[Data extracted from a collection]
● ● ● ● ●
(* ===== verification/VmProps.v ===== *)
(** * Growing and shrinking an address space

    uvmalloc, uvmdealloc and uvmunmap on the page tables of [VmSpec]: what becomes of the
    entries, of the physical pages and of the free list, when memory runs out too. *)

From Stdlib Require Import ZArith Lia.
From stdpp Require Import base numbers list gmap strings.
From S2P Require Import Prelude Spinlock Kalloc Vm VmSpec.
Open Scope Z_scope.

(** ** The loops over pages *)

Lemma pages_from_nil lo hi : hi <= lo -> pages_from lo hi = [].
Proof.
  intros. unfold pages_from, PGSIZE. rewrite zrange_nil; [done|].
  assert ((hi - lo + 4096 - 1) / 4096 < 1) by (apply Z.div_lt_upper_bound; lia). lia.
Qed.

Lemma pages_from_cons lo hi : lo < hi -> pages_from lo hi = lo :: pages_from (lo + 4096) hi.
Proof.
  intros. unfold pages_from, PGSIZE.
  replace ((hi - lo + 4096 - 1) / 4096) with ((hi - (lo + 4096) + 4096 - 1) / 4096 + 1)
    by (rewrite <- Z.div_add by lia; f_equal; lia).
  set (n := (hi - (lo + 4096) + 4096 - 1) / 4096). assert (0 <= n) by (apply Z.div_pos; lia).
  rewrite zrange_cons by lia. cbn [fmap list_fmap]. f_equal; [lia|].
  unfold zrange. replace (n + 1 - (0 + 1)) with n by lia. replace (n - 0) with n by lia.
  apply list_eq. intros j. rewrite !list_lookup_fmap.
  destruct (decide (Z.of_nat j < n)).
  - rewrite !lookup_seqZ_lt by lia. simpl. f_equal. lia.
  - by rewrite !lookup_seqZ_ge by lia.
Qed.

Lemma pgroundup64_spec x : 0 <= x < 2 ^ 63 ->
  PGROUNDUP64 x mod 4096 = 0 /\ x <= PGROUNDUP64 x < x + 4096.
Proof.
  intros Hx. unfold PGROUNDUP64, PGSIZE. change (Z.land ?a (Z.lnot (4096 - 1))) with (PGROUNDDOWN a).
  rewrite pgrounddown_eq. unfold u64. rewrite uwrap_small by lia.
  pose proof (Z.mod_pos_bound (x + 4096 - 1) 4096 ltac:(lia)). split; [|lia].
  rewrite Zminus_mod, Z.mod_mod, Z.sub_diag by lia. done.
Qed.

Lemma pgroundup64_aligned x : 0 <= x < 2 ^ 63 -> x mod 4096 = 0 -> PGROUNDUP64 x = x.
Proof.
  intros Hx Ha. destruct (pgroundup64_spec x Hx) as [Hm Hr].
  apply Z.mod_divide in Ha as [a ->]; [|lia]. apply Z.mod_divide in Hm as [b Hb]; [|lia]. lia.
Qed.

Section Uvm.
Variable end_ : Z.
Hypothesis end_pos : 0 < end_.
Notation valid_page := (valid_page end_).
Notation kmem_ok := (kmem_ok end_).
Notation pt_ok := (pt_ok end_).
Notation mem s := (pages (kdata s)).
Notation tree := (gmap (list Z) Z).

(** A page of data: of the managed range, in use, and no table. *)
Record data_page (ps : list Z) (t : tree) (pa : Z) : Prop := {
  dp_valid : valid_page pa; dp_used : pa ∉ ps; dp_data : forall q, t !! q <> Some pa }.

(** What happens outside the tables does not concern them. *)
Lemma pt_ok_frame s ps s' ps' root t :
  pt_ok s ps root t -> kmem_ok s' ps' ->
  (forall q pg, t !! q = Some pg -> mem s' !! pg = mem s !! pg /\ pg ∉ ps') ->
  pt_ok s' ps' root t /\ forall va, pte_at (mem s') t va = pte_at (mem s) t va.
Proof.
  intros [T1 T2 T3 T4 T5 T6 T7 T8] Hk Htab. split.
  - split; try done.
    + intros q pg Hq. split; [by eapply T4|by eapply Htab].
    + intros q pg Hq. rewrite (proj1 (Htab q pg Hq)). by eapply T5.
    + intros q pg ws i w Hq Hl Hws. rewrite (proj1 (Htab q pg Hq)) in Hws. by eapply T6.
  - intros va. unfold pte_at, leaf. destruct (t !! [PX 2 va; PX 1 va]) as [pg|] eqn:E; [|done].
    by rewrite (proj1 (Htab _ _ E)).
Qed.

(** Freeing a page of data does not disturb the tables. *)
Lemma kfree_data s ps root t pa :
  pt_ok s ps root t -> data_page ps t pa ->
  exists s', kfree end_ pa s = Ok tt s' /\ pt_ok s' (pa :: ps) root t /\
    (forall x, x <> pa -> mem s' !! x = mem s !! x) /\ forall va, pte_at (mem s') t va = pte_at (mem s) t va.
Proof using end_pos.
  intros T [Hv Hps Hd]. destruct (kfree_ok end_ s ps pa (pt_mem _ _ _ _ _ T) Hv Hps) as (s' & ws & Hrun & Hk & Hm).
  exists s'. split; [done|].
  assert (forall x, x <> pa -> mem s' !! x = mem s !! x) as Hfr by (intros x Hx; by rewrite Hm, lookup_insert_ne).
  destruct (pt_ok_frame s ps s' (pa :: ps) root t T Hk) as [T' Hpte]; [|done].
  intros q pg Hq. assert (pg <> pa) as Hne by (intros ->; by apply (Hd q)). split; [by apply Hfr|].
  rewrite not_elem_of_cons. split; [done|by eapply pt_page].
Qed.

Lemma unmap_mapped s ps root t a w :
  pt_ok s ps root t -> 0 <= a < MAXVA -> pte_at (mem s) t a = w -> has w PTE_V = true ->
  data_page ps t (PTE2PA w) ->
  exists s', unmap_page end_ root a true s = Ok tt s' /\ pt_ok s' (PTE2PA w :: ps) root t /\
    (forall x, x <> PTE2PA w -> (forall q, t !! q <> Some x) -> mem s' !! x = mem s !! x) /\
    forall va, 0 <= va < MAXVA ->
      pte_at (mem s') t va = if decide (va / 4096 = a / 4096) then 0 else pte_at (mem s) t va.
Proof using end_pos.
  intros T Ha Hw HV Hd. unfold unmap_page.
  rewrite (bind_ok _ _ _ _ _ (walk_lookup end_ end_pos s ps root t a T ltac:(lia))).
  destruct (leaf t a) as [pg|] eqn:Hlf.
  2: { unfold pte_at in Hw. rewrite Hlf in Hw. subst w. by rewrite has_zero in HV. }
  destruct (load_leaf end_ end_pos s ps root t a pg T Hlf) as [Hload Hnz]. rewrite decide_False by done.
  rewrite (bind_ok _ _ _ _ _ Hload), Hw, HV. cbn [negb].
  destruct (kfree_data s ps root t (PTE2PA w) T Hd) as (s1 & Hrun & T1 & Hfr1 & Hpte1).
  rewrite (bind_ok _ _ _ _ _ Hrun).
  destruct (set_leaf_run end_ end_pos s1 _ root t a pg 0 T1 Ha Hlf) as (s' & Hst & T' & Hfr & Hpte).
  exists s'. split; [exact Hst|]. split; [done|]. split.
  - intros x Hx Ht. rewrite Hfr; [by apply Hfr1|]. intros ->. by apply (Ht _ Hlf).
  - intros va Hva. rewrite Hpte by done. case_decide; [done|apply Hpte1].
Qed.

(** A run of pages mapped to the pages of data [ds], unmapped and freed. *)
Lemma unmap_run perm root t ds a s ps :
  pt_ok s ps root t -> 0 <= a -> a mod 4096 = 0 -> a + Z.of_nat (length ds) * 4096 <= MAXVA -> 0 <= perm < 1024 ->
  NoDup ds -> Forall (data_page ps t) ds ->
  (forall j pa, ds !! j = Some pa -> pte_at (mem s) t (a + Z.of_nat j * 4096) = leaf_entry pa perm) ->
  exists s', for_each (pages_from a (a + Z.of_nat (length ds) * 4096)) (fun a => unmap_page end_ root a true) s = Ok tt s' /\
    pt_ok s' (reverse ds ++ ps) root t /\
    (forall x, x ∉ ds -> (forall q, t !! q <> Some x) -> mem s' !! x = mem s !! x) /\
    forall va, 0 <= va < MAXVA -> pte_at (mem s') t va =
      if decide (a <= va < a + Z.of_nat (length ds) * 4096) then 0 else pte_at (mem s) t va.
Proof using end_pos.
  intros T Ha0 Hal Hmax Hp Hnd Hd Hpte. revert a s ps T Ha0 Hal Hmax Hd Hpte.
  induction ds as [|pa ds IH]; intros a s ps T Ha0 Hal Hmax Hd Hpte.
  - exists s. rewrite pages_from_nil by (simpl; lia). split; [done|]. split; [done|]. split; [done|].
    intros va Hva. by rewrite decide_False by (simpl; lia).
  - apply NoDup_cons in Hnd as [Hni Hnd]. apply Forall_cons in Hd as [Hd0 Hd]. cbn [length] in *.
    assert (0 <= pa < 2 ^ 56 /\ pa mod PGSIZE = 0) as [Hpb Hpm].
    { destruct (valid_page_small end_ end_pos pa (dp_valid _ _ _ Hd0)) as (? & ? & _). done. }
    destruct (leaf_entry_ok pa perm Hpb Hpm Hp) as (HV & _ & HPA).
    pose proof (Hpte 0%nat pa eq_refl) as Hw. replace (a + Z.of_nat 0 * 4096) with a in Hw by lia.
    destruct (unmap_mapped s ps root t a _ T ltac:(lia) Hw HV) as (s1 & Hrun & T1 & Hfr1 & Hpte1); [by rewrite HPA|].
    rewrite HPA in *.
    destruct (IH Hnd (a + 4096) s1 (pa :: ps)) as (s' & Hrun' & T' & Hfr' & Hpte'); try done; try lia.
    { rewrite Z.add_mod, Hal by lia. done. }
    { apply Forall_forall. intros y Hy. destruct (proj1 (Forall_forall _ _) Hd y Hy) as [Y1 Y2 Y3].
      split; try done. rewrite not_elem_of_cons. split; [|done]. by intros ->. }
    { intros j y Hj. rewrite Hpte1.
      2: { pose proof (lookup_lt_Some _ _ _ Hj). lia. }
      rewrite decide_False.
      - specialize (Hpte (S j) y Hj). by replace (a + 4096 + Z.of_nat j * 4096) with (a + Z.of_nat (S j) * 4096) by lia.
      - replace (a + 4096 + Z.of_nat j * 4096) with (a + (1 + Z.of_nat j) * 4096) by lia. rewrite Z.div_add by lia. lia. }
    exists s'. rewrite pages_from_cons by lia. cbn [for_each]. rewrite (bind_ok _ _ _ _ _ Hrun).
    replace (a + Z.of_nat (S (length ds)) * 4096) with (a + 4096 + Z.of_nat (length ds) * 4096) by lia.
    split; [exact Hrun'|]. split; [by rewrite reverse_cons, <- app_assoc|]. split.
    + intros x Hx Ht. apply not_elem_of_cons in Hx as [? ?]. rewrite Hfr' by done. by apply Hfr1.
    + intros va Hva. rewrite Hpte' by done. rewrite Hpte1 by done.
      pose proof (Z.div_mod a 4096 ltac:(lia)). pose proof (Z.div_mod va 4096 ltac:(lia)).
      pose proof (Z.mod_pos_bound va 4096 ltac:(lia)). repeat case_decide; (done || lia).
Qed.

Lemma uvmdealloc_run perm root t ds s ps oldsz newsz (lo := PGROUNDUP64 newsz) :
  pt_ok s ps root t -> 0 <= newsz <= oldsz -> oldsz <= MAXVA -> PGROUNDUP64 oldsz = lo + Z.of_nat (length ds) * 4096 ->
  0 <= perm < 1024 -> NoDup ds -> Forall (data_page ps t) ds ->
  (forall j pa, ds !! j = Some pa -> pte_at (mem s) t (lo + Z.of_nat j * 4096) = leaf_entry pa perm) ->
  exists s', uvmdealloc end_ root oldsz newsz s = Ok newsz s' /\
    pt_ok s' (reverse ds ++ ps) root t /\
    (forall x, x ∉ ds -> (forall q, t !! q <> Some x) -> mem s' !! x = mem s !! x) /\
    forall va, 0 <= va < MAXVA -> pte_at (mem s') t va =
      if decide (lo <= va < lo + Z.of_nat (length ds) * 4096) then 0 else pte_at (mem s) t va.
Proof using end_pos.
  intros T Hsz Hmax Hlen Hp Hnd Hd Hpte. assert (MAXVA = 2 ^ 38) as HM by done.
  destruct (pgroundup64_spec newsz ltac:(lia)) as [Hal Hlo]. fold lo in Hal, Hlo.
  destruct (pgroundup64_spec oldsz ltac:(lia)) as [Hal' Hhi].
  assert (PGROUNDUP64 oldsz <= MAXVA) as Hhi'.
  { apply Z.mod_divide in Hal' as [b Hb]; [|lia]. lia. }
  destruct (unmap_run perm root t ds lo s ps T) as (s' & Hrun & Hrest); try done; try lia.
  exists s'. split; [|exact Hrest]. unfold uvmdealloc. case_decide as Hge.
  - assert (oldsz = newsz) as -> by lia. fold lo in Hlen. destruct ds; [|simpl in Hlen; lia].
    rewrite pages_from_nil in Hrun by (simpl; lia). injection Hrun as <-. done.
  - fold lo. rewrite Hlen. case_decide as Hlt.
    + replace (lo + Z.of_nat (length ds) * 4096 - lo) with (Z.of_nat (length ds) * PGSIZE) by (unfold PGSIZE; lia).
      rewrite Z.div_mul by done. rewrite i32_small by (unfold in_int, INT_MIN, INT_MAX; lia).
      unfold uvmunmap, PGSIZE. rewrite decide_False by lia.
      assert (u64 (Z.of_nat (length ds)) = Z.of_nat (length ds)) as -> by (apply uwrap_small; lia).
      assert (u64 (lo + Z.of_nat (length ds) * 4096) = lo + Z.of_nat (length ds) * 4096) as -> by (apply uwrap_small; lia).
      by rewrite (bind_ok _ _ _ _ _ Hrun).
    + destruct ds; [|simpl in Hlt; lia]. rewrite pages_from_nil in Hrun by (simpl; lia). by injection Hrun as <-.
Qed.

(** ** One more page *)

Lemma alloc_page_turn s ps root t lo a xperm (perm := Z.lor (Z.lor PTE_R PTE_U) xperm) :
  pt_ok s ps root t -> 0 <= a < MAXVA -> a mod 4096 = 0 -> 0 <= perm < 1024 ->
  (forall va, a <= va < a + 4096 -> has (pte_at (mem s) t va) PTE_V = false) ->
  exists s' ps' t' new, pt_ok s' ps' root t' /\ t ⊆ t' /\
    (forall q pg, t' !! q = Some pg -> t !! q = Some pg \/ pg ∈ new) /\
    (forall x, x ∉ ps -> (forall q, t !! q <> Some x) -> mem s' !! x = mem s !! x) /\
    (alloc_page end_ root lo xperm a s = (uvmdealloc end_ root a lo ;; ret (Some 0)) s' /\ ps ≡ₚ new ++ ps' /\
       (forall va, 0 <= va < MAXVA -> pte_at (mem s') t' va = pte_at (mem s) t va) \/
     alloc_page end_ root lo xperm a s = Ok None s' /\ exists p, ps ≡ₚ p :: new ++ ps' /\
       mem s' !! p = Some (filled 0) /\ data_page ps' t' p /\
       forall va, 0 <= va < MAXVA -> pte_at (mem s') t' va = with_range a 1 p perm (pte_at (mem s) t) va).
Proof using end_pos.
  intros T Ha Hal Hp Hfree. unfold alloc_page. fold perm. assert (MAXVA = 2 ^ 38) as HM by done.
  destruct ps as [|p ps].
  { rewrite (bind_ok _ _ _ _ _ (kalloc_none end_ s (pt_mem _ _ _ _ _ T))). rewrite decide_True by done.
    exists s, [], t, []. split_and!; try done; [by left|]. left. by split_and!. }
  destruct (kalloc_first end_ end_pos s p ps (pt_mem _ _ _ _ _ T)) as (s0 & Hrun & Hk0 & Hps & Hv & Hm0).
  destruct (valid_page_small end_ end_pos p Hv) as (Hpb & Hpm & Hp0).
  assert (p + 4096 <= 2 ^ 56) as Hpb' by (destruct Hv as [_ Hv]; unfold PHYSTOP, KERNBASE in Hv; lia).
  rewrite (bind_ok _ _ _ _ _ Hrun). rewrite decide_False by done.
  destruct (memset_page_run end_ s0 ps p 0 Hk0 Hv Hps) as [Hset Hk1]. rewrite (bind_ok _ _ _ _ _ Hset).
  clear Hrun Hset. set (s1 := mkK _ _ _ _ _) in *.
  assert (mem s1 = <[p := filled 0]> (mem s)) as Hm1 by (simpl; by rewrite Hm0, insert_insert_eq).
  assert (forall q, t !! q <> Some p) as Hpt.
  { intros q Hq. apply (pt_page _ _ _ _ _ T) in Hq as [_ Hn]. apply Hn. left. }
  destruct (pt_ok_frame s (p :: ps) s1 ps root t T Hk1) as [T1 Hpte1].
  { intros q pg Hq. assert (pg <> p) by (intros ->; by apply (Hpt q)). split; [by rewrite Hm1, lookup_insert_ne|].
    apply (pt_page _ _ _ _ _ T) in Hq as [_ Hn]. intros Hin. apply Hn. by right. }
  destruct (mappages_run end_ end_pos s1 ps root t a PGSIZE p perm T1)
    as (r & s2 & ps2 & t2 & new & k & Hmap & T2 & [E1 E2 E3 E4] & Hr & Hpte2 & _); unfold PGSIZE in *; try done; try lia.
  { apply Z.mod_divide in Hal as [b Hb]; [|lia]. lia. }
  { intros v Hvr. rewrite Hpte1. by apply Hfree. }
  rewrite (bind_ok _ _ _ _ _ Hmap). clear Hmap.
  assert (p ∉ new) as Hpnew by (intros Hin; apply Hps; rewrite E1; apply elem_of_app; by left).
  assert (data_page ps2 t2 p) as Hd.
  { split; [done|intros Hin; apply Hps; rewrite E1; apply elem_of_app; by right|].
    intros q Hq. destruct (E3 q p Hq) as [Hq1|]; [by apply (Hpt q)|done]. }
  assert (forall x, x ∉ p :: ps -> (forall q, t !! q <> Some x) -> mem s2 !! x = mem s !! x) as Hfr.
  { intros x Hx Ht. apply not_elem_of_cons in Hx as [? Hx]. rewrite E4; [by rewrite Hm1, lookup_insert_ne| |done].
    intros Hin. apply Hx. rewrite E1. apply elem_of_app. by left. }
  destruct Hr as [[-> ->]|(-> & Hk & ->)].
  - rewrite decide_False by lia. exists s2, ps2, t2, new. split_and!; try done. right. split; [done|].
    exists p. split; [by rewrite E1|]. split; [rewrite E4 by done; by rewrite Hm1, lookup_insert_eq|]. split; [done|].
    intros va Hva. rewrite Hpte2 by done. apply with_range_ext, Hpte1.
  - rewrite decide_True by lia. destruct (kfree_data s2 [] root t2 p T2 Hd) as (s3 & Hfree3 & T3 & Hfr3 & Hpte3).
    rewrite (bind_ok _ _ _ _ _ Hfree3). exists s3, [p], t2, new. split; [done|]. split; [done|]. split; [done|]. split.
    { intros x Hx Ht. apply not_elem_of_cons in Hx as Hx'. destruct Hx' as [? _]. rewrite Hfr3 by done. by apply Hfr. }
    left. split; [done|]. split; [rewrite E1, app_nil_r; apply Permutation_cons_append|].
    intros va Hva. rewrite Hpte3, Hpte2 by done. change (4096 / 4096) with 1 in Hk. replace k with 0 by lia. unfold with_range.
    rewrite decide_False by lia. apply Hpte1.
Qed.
● ● ● ● ●
WHAT IS REQUIRED:
Each line with the word "gmap" in the records above belongs in the result; copy all of them.

WORKED SOLUTION:
From stdpp Require Import base numbers list gmap strings.
Notation tree := (gmap (list Z) Z).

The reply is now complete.